Using small-molecule sugars, scientists successfully made artificial tags for cancer cells that otherwise blended in with healthy cells. The technique, researchers say, will allow for precise and targeted therapies, especially for cancers that previously evaded treatment because they were good at hiding.
Receptors are small molecular protein tags, often found on the surface of cells. Through the binding of other small molecules, receptors can transmit signals from the outside of the cell to the inside of the cell. Aside from cellular communication, receptors are extremely useful in medicine, as these protein tags allow scientists to target specific cells. For example, many drugs are designed to act on cells that express certain receptors on their surface, while leaving other non-specific cells unharmed.
In the case of some cancers, the cells outsmart targeted therapies by the simple virtue of lacking cell surface receptors. The classic example of receptor-negative cancer is triple-negative breast cancer, which lack three receptors: estrogen, progesterone, and the epidermal growth factor receptor 2 (HER2). Absence of receptors makes the cells unidentifiable to drugs, and these cancers typically don’t respond to therapy.
To mark these cells, researchers from the University of Illinois at Urbana-Champaign and China collaborated on a technique that selectively label cancer cells. In particular, they inserted sugar molecules called azides into cells. Cells that are cancerous then metabolize the sugars, causing the expression of receptors on their surface. These receptors are specific to another molecule called DBCO.

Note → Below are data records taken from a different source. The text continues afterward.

Lemma open_inv_opener s s' : open_inv s → opener_step filePath options s = Some s' → open_inv s'.
Proof.
  intros [HI Ht]. unfold open_inv, opener_step, warner_lives in *.
  destruct (opener s) as [| | |d err|r] eqn:Eo; try done.
  - destruct (os_MkdirAll _ _ _) as [err f] eqn:EM.
    assert (HM : dir_made err) by (exists (fs s); by rewrite EM).
    destruct HI as (Hg & Hd & Hw). destruct (is_nil err) eqn:En; cbn; intros [= <-]; cbn.
    + apply is_nil_true in En as ->. by split.
    + apply is_nil_false in En. split; [|done]. left. exists err. by split_and!; auto.
  - intros [= <-]. cbn. destruct HI as (_ & Hd & _ & HM). by split; [auto|].
  - destruct (bbolt_Open _ _ _ _) as [[[d err] f]|] eqn:EO; [|done]. intros [= <-]. cbn.
    destruct HI as (Hl & Hd & HM). split; [|by destruct Hl as [[-> | ->] _]].
    do 3 (split; [done|]). by eexists _, _.
  - destruct (done_ch s); [|done]. intros [= <-]. cbn. destruct HI as (Hl & Hd & HM & HO).
    split; [|by destruct Hl as [[-> | ->] _]]. right. split_and!; eauto.
Qed.

Lemma open_inv_step c s s' : open_inv s → exec c s = Some s' → open_inv s'.
Proof.
  intros HI. destruct c; cbn.
  - intros [= <-]. exact HI.
  - destruct (ticker_running s) eqn:Er; [|done]. intros [= <-]. destruct HI as [HI Ht].
    unfold open_inv, warner_lives in *. cbn. rewrite Er in *. split; [|exact Ht].
    by destruct (opener s).
  - by apply open_inv_opener.
  - destruct (warner s) eqn:Eg, (done_ch s) as [|b l] eqn:Ed; try done. intros [= <-].
    destruct HI as [HI Ht]. unfold open_inv, warner_lives in *. cbn. rewrite Eg, Ed in *.
    split; [|done]. destruct (opener s); naive_solver.
  - destruct (warner s) eqn:Eg, (ticker_C s); try done. intros [= <-].
    destruct HI as [HI Ht]. unfold open_inv, warner_lives in *. cbn. rewrite Eg in *.
    split; [|done]. destruct (opener s); naive_solver.
  - destruct (warner s) eqn:Eg; try done. intros [= <-].
    destruct HI as [HI Ht]. unfold open_inv, warner_lives in *. cbn. rewrite Eg in *.
    split; [|done]. destruct (opener s); naive_solver.
Qed.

"It's very much like a key in a lock. They are very specific to each other. DBCO and azide react with each other with high specificity. We call it click chemistry. The key question is, how do you put azide just on the tumor?" explained Dr. Jianjun Cheng, the study’s senior author.
To ensure that only azide molecules are inserted and metabolized by cancer cells, Cheng’s team modified the sugar with an enzyme that can only be cleaved by cancer cells. In healthy cells, the sugar has no effect.
With receptors expressed on the surface of cancer cells, drug-loaded DBCO molecules can then be introduced. The lock-and-key mechanism ensures only the cancer cells would receive the drug.
"For the first time, we labeled and targeted tumors with small molecule sugars in vivo, and we used the cancer cell's own internal mechanisms to do it,” said Cheng. Not only was Cheng’s team successful with cell cultures, they were able to claim success in mouse models of triple-negative breast cancer and colon cancer too.